*What to work on*.
In the entries below, find the line with "Page.userRoles := [Str" and the line with "Definition editing_with_photo : Page.t". Reproduce those two lines and every line between them exactly, and nothing more.
The records Start Marker
(** As [healthy], but the object store refuses the upload. *)
Definition upload_refused : Remote :=
  {| select_all := select_all healthy;
     update_select := update_select healthy;
     insert_select := insert_select healthy;
     update_image_url := update_image_url healthy;
     storage_upload := fun _ _ => Resolved tt (Some "Bucket not found");
     getPublicUrl := getPublicUrl healthy;
     Date_now := Date_now healthy;
     Math_random_suffix := Math_random_suffix healthy;
     select_user_roles := select_user_roles healthy;
     select_role_names := select_role_names healthy |}.

(** As [healthy], but the store refuses the image patch that follows an
    insert. *)
Definition patch_refused : Remote :=
  {| select_all := select_all healthy;
     update_select := update_select healthy;
     insert_select := insert_select healthy;
     update_image_url := fun _ _ =>
       Resolved tt (Some "new row violates row-level security policy");
     storage_upload := storage_upload healthy;
     getPublicUrl := getPublicUrl healthy;
     Date_now := Date_now healthy;
     Math_random_suffix := Math_random_suffix healthy;
     select_user_roles := select_user_roles healthy;
     select_role_names := select_role_names healthy |}.

(** As [healthy], but writes succeed without returning the row. *)
Definition silent_writes : Remote :=
  {| select_all := select_all healthy;
     update_select := fun _ _ => Resolved (Some []) None;
     insert_select := fun _ => Resolved (Some []) None;
     update_image_url := update_image_url healthy;
     storage_upload := storage_upload healthy;
     getPublicUrl := getPublicUrl healthy;
     Date_now := Date_now healthy;
     Math_random_suffix := Math_random_suffix healthy;
     select_user_roles := select_user_roles healthy;
     select_role_names := select_role_names healthy |}.

(** As [healthy], but the role lookup is unreachable. *)
Definition offline_roles : Remote :=
  {| select_all := select_all healthy;
     update_select := update_select healthy;
     insert_select := insert_select healthy;
     update_image_url := update_image_url healthy;
     storage_upload := storage_upload healthy;
     getPublicUrl := getPublicUrl healthy;
     Date_now := Date_now healthy;
     Math_random_suffix := Math_random_suffix healthy;
     select_user_roles := fun _ => Rejected;
     select_role_names := select_role_names healthy |}.

Definition page (items : list SupplyItem.t) (editing : option SupplyItem.t)
    (draft : SupplyItem.t) (image : option File) : Page.t :=
  {| Page.items := items;
     Page.loading := false;
     Page.isEditModalOpen := match editing with Some _ => true | None => false end;
     Page.isNewItemModalOpen := match editing with Some _ => false | None => true end;
     Page.editingItem := editing;
     Page.formData := draft;
     Page.userRoles := [Str "volunteer"];
     Page.imageFile := image;
     Page.imagePreview := None;
     Page.uploadingImage := false |}.

(** The new-item modal with a filled draft and a picture attached. *)
Definition creating_with_photo : Page.t := page shelf None new_draft (Some photo).

(** The new-item modal with a filled draft and no picture. *)
Definition creating : Page.t := page shelf None new_draft None.

(** The edit modal on [gauze] with a new picture attached. *)
Definition editing_with_photo : Page.t :=
  page shelf (Some gauze) gauze_draft (Some photo).

(** The edit modal on [gauze] with a draft that leaves most fields unset. *)
Definition editing_sparse : Page.t := page shelf (Some gauze) sparse_draft None.

Definition volunteer_admin : Admin.AdminUserRow :=
  Admin.mkRow "u-17" "dana@example.org" ["volunteer"; "admin"].

Definition visitor_only : Admin.AdminUserRow :=
  Admin.mkRow "u-23" "lee@example.org" ["visitor"].

Definition admin_page : Admin.State :=
  {| Admin.users := [volunteer_admin; visitor_only];
     Admin.pendingRole := {[ "u-17" := "visitor" ]};
     Admin.saving := ∅ |}.

Definition rpc_ok (_ _ : string) : Reply unit := Resolved tt None.
Definition rpc_denied (_ _ : string) : Reply unit :=
  Resolved tt (Some "permission denied").

End Sample.

(** ** The rest of the dashboard *)

(** *** The form *)

Module Form.

(** [{ ...prev, [field]: value }].  A key outside the [SupplyItem]
    interface adds a property that no code reads; the record is left as
    it is. *)
Definition setField (field : string) (value : Value) (prev : SupplyItem.t)
    : SupplyItem.t :=
  let put (key : string) (old : Value) :=
    if String.eqb field key then value else old in
  {| SupplyItem.id := put "id" (SupplyItem.id prev);
     SupplyItem.name := put "name" (SupplyItem.name prev);
     SupplyItem.description := put "description" (SupplyItem.description prev);
     SupplyItem.lotNumber := put "lotNumber" (SupplyItem.lotNumber prev);
     SupplyItem.expiresOn := put "expiresOn" (SupplyItem.expiresOn prev);
     SupplyItem.quantity := put "quantity" (SupplyItem.quantity prev);
     SupplyItem.imageUrl := put "imageUrl" (SupplyItem.imageUrl prev);
     SupplyItem.isExpired := put "isExpired" (SupplyItem.isExpired prev);
     SupplyItem.typeOfSupply := put "typeOfSupply" (SupplyItem.typeOfSupply prev);
     SupplyItem.palletLocation :=
       put "palletLocation" (SupplyItem.palletLocation prev);
     SupplyItem.company := put "company" (SupplyItem.company prev);
     SupplyItem.cardboardBoxesPerPallet :=
       put "cardboardBoxesPerPallet" (SupplyItem.cardboardBoxesPerPallet prev);
     SupplyItem.unitBoxesPerCardboard :=
       put "unitBoxesPerCardboard" (SupplyItem.unitBoxesPerCardboard prev);
     SupplyItem.unitsPerBox := put "unitsPerBox" (SupplyItem.unitsPerBox prev);
     SupplyItem.weightPerCardboardBox :=
       put "weightPerCardboardBox" (SupplyItem.weightPerCardboardBox prev);
     SupplyItem.dimensionsCardboardBox :=
       put "dimensionsCardboardBox" (SupplyItem.dimensionsCardboardBox prev);
     SupplyItem.costPerUnitBox :=
       put "costPerUnitBox" (SupplyItem.costPerUnitBox prev);
     SupplyItem.costPerCardboardBox :=
       put "costPerCardboardBox" (SupplyItem.costPerCardboardBox prev);
     SupplyItem.relevantLink := put "relevantLink" (SupplyItem.relevantLink prev);
     SupplyItem.otherNotes := put "otherNotes" (SupplyItem.otherNotes prev) |}.

(** The keys of the [SupplyItem] interface, with their readers. *)
Definition keys : list (string * (SupplyItem.t -> Value)) :=
  [ ("id", SupplyItem.id); ("name", SupplyItem.name);
    ("description", SupplyItem.description);
    ("lotNumber", SupplyItem.lotNumber); ("expiresOn", SupplyItem.expiresOn);
    ("quantity", SupplyItem.quantity); ("imageUrl", SupplyItem.imageUrl);
    ("isExpired", SupplyItem.isExpired);
    ("typeOfSupply", SupplyItem.typeOfSupply);
    ("palletLocation", SupplyItem.palletLocation);
    ("company", SupplyItem.company);
    ("cardboardBoxesPerPallet", SupplyItem.cardboardBoxesPerPallet);
    ("unitBoxesPerCardboard", SupplyItem.unitBoxesPerCardboard);
    ("unitsPerBox", SupplyItem.unitsPerBox);
    ("weightPerCardboardBox", SupplyItem.weightPerCardboardBox);
    ("dimensionsCardboardBox", SupplyItem.dimensionsCardboardBox);
    ("costPerUnitBox", SupplyItem.costPerUnitBox);
    ("costPerCardboardBox", SupplyItem.costPerCardboardBox);
    ("relevantLink", SupplyItem.relevantLink);
    ("otherNotes", SupplyItem.otherNotes) ].


Section Handlers.
Local Open Scope action_scope.
Import Action.

Definition handleInputChange (field : string) (value : Value) : Handler unit :=
  modify (fun s => Page.setFormData (setField field value (Page.formData s)) s).

(** [5 * 1024 * 1024] *)
Definition maxImageSize : N := 5 * 1024 * 1024.

(** [handleImageChange], given [e.target.files?.[0]], up to the point
    where it hands the file to the [FileReader]. *)
Definition handleImageChange (file0 : option File) : Handler unit :=
  match file0 with
  | Some file =>
      if negb (JsString.startsWith (file_type file) "image/")
      then emit (ToastError "Please select an image file")
      else if (maxImageSize <? file_size file)%N
      then emit (ToastError "Image size must be less than 5MB")
      else modify (Page.setImageFile (Some file))
  | None => ret tt
  end.

(** [reader.onloadend], with [reader.result]. *)
Definition onloadend (result : string) : Handler unit :=
  modify (Page.setImagePreview (Some result)).

End Handlers.

End Form.

(** *** Selection, the modals and deletion *)

Module App.

(** The page state of [Page.t] together with the selection, which the
    detail modal and the delete button work on. *)
Record State := mk {
  page : Page.t;
  selectedItem : option SupplyItem.t;
  isItemModalOpen : bool
}.

Inductive Event :=
| DbDelete (id : Value)
| ToastError (message : string)
| ToastSuccess (message : string).

Definition onPage (f : Page.t -> Page.t) (s : State) : State :=
  mk (f (page s)) (selectedItem s) (isItemModalOpen s).

Definition setSelectedItem (i : option SupplyItem.t) (s : State) : State :=
  mk (page s) i (isItemModalOpen s).

Definition setIsItemModalOpen (b : bool) (s : State) : State :=
  mk (page s) (selectedItem s) b.

(** The draft [openNewItemModal] installs. *)
Definition blankForm : SupplyItem.t :=
  {| SupplyItem.id := Undefined;
     SupplyItem.name := Str "";
     SupplyItem.description := Str "";
     SupplyItem.lotNumber := Str "";
     SupplyItem.expiresOn := Str "";
     SupplyItem.quantity := Js.int 0;
     SupplyItem.imageUrl := Str "/logo.png";
     SupplyItem.isExpired := Bool false;
     SupplyItem.typeOfSupply := Str "";
     SupplyItem.palletLocation := Str "";
     SupplyItem.company := Str "";
     SupplyItem.cardboardBoxesPerPallet := Js.int 0;
     SupplyItem.unitBoxesPerCardboard := Js.int 0;
     SupplyItem.unitsPerBox := Js.int 0;
     SupplyItem.weightPerCardboardBox := Js.int 0;
     SupplyItem.dimensionsCardboardBox := Str "";
     SupplyItem.costPerUnitBox := Js.int 0;
     SupplyItem.costPerCardboardBox := Js.int 0;
     SupplyItem.relevantLink := Str "";
     SupplyItem.otherNotes := Str "" |}.

Section Handlers.
Local Open Scope action_scope.
Import Action.

Definition handleItemClick (item : SupplyItem.t) : Action.t State Event unit :=
  modify (setSelectedItem (Some item));;
  modify (setIsItemModalOpen true).

(** [openEditModal], as rendered with the state [c]. *)
Definition openEditModal (c : State) (item : SupplyItem.t) : Action.t State Event unit :=
  if negb (canManage (Page.userRoles (page c)))
  then ret tt
  else
    modify (onPage (Page.setEditingItem (Some item)));;
    modify (onPage (Page.setFormData item));;
    modify (onPage (Page.setImageFile None));;
    modify (onPage (Page.setImagePreview None));;
    modify (onPage (Page.setIsEditModalOpen true));;
    modify (setIsItemModalOpen false).

(** [openNewItemModal], as rendered with the state [c]. *)
Definition openNewItemModal (c : State) : Action.t State Event unit :=
  if negb (canManage (Page.userRoles (page c)))
  then ret tt
  else
    modify (onPage (Page.setEditingItem None));;
    modify (onPage (Page.setFormData blankForm));;
    modify (onPage (Page.setImageFile None));;
    modify (onPage (Page.setImagePreview None));;
    modify (onPage (Page.setIsNewItemModalOpen true)).

(** [prev.filter(item => item.id !== selectedItem.id)] *)
Definition removeById (id : Value) (prev : list SupplyItem.t) : list SupplyItem.t :=
  List.filter (fun item => negb (strict_eq (SupplyItem.id item) id)) prev.

(** [from('medical_supplies').delete().eq('id', id)] *)
Variable delete_eq : Value -> Reply unit.

(** [handleDeleteItem], as rendered with the state [c]. *)
Definition handleDeleteItem (c : State) : Action.t State Event unit :=
  match selectedItem c with
  | None => emit (ToastError "No item selected for deletion")
  | Some selected =>
      try_catch
        (emit (DbDelete (SupplyItem.id selected));;
         answer <- await (delete_eq (SupplyItem.id selected));;
         match snd answer with
         | Some _ => emit (ToastError "Failed to delete item")
         | None =>
             modify (onPage (Page.setItems (removeById (SupplyItem.id selected))));;
             emit (ToastSuccess "Item deleted successfully!");;
             modify (setIsItemModalOpen false);;
             modify (setSelectedItem None)
         end)
        (emit (ToastError "Failed to delete item"))
  end.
The records End Marker
*Completed exercise*.
     Page.userRoles := [Str "volunteer"];
     Page.imageFile := image;
     Page.imagePreview := None;
     Page.uploadingImage := false |}.

(** The new-item modal with a filled draft and a picture attached. *)
Definition creating_with_photo : Page.t := page shelf None new_draft (Some photo).

(** The new-item modal with a filled draft and no picture. *)
Definition creating : Page.t := page shelf None new_draft None.

(** The edit modal on [gauze] with a new picture attached. *)
Definition editing_with_photo : Page.t :=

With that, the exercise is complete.